Sospiro guardando la parete che ci separa, come se potessi vederci attraverso e vedere ciò che sta facendo in questo momento. Mi chiedo se anche lui non riesca a fare a meno di ripensare a ciò che è successo tra di noi al fiume. E non parlo del fatto che mi abbia salvata per la seconda volta di fila nel giro di neanche una settimana in cui ci consociamo, manco fossimo all'interno di un romanzo cortese poi.

È stata un'esperienza surreale, quasi come se fossimo stati all'interno di un sogno —o di un'incubo— e anche la più eccitante che io abbia mai provato, nonostante non sia accaduto quasi nulla.

La mia mano destra ripercorre il tragitto che ha fatto la sua sinistra e vorrei aver potuto imprimere meglio nella mia mente la sensazione del suo tocco in modo tale da riviverlo all'infinito.

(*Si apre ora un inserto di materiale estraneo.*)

(** ** The configuration loader of the manager *)

(** X9. [load_config] is idempotent: called again (with the file still
    creatable or still not) it returns the same configuration and leaves
    [config.json] as the first call left it; a file that exists is never
    rewritten. *)
Theorem load_config_idempotent :
  forall (disk : Manager.config_disk) (writable : bool),
    Manager.load_config (snd (Manager.load_config disk writable)) writable
    = Manager.load_config disk writable
    /\ (disk <> Manager.DiskAbsent ->
        snd (Manager.load_config disk writable) = disk).
Proof.
  intros [| |c] [|]; split; try reflexivity; congruence.
Qed.

Lemma load_config_idempotent_witness :
  snd (Manager.load_config Manager.DiskUnusable true) = Manager.DiskUnusable.
Proof.
  apply (proj2 (load_config_idempotent Manager.DiskUnusable true)).
  discriminate.
Defined.

(** ** The game name *)

Lemma chars_lstrip (P : ascii -> Prop) (s : string) :
  Forall P (chars s) -> Forall P (chars (lstrip s)).
Proof.
  induction s as [|c s IH]; [trivial|].
  cbn [lstrip]. intros H. destruct (is_space c); [|exact H].
  apply IH. now inversion H.
Qed.

Lemma chars_rstrip (P : ascii -> Prop) (s : string) :
  Forall P (chars s) -> Forall P (chars (rstrip s)).
Proof.
  induction s as [|c s IH]; [trivial|].
  cbn [rstrip]. intros H. inversion H as [|? ? Hc Hs]; subst.
  specialize (IH Hs).
  destruct (rstrip s) as [|d r].
  - destruct (is_space c); repeat constructor. exact Hc.
  - now constructor.
Qed.

Lemma chars_space_each (s : string) :
  Forall (fun c => Re.is_sep c = false) (chars (space_each s)).
Proof.
  induction s as [|c s IH]; [constructor|].
  cbn [space_each chars list_ascii_of_string]. constructor; [|exact IH].
  destruct (Re.is_sep c) eqn:E; [reflexivity | exact E].
Qed.
(** ** The three branches of the composition *)

Lemma compose_override (raw : jstr) :
  existsb (fun r => data_bearing (agent r)) (agentResponses raw) = true ->
  compose raw = or_no_response (override_join (agentResponses raw)).
Proof.
  intros H. unfold compose, formattedResponse, override_join. cbv zeta.
  unfold data_bearing in H.
  destruct (agentResponses raw) as [|r0 rs]; [discriminate H|].
  rewrite (existsb_filter_length_true
             (fun r => jstr_eqb (agent r) CAISO_MARKET)
             (fun r => jstr_eqb (agent r) WEATHER) _ H).
  reflexivity.
Qed.

Lemma compose_last (raw : jstr) (rs : list agent_response) (r : agent_response) :
  agentResponses raw = rs ++ [r] ->
  existsb (fun r => data_bearing (agent r)) (agentResponses raw) = false ->
  compose raw = message r.
Proof.
  intros E H. unfold compose, formattedResponse. cbv zeta.
  unfold data_bearing in H.
  rewrite (existsb_filter_length_false
             (fun r => jstr_eqb (agent r) CAISO_MARKET)
             (fun r => jstr_eqb (agent r) WEATHER) _ H).
  assert (Hr : message r <> []).
  { apply (collect_responses_message_nonempty (split_nl raw)).
    fold (agentResponses raw). rewrite E. apply in_or_app. right. now left. }
  rewrite E. destruct (rs ++ [r]) as [|x xs] eqn:E'.
  - destruct rs; discriminate E'.
  - rewrite <- E', last_last. now apply or_no_response_nonempty.
Qed.

Lemma compose_fallback (raw : jstr) :
  agentResponses raw = [] -> compose raw = or_no_response (raw_fallback raw).
Proof. intros E. unfold compose, formattedResponse. cbv zeta. now rewrite E. Qed.

Lemma jstr_eqb_eq (a b : jstr) : jstr_eqb a b = true -> a = b.
Proof.
  revert b. induction a as [|c a IH]; intros [|d b]; simpl; try discriminate.
  - reflexivity.
  - intros H. apply andb_prop in H as [H1 H2].
    apply N.eqb_eq in H1. now rewrite H1, (IH b H2).
Qed.

Lemma collect_responses_In (lines : list jstr) (l a t : jstr) :
  In l lines -> agent_match l = Some (a, t) -> t <> NONE_TEXT ->
  In {| agent := a; message := t |} (collect_responses lines).
Proof.
  intros Hin Hm Ht. induction lines as [|l' lines IH]; simpl; [destruct Hin|].
  destruct Hin as [<- | Hin].
  - rewrite Hm. destruct (jstr_eqb t NONE_TEXT) eqn:E.
    + exfalso. exact (Ht (jstr_eqb_eq _ _ E)).
    + now left.
  - specialize (IH Hin).
    destruct (agent_match l') as [[a' m']|]; [|exact IH].
    destruct (negb (jstr_eqb m' NONE_TEXT)); [now right | exact IH].
Qed.

Lemma existsb_In_true {A} (f : A -> bool) (l : list A) (x : A) :
  In x l -> f x = true -> existsb f l = true.
Proof. intros Hin Hx. apply existsb_exists. now exists x. Qed.

(** ** [split('\n')] and [join('\n')] *)

Lemma split_nl_no_newline (s l : jstr) : In l (split_nl s) -> ~ In 10 l.
Proof.
  revert l. induction s as [|c s IH]; intros l; simpl.
  - intros [<- | []]. simpl. tauto.
  - destruct (N.eqb c 10) eqn:Ec.
    + intros [<- | Hin]; [simpl; tauto | exact (IH l Hin)].
    + destruct (split_nl s) as [|x xs] eqn:E.
      * intros [<- | []]. simpl. intros [H | []]. subst. discriminate Ec.
      * intros [<- | Hin].
        -- simpl. intros [H | H].
           ++ subst. discriminate Ec.
           ++ exact (IH x (or_introl eq_refl) H).
        -- exact (IH l (or_intror Hin)).
Qed.

Lemma split_nl_app_newline (x rest : jstr) :
  ~ In 10 x -> split_nl (x ++ 10 :: rest) = x :: split_nl rest.
Proof.
  induction x as [|c x IH]; intros Hx; simpl; [reflexivity|].
  assert (Ec : N.eqb c 10 = false).
  { apply N.eqb_neq. intros ->. apply Hx. now left. }
  rewrite Ec, IH; [reflexivity|]. intros H. apply Hx. now right.
Qed.

Lemma split_nl_single (x : jstr) : ~ In 10 x -> split_nl x = [x].
Proof.
  induction x as [|c x IH]; intros Hx; simpl; [reflexivity|].
  assert (Ec : N.eqb c 10 = false).
  { apply N.eqb_neq. intros ->. apply Hx. now left. }
  rewrite Ec, IH; [reflexivity|]. intros H. apply Hx. now right.
Qed.

Lemma split_nl_join (xs : list jstr) :
  xs <> [] -> (forall x, In x xs -> ~ In 10 x) -> split_nl (join NL xs) = xs.
Proof.
  induction xs as [|x xs IH]; intros Hne Hx; [congruence|].
  destruct xs as [|y ys].
  - simpl. apply split_nl_single, Hx. now left.
  - change (join NL (x :: y :: ys)) with (x ++ 10 :: join NL (y :: ys)).
    rewrite split_nl_app_newline by (apply Hx; now left).
    rewrite IH; [reflexivity | discriminate |].
    intros z Hz. apply Hx. now right.
Qed.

Era ruvido —probabilmente per via dei calli alle dita provocati dallo sfregamento delle corde della chitarra—, ma delicato allo stesso tempo. Dandomi l'impressione che si stesse controllando, dal far che cosa non lo so, e mi vengono i brividi a pensare che cosa uno come lui possa desiderare davvero.

E non sono di certo brividi di paura.

Nel giro di qualche secondo però, le sue pupille si sono dilatate come se si fosse calato qualcosa anche lui, inghiottendo quasi del tutto il verde brillante dei suoi occhi, lasciando solamente due buchi neri offuscati dalla lussuria, dal bisogno di possedere, e le sue mani avide hanno preso la confidenza necessaria per navigare meglio il mio corpo.

Sposto la mano dal mio interno coscia, accarezzandomi il fianco ma trascurando la parte di me che da quel momento implora di essere toccata; bagnata e pulsante in attesa di qualcosa che la riempia.

Dio... quando poi è arrivato ai miei seni —li prendo stringendoli più di quanto non abbia fatto lui—, ho quasi perso il lume della ragione. Mi girava la testa e ogni suo minimo movimento mi arrivava dritto al mio centro come se mi stesse toccando lì invece che in altre zone del mio corpo. Corpo che era ipersensibile già di suo per la droga ma le sue mani sembrano aver amplificato gli effetti delle pastiglie, rendendo il suo tocco una nuova droga a cui io possa assuefarmi.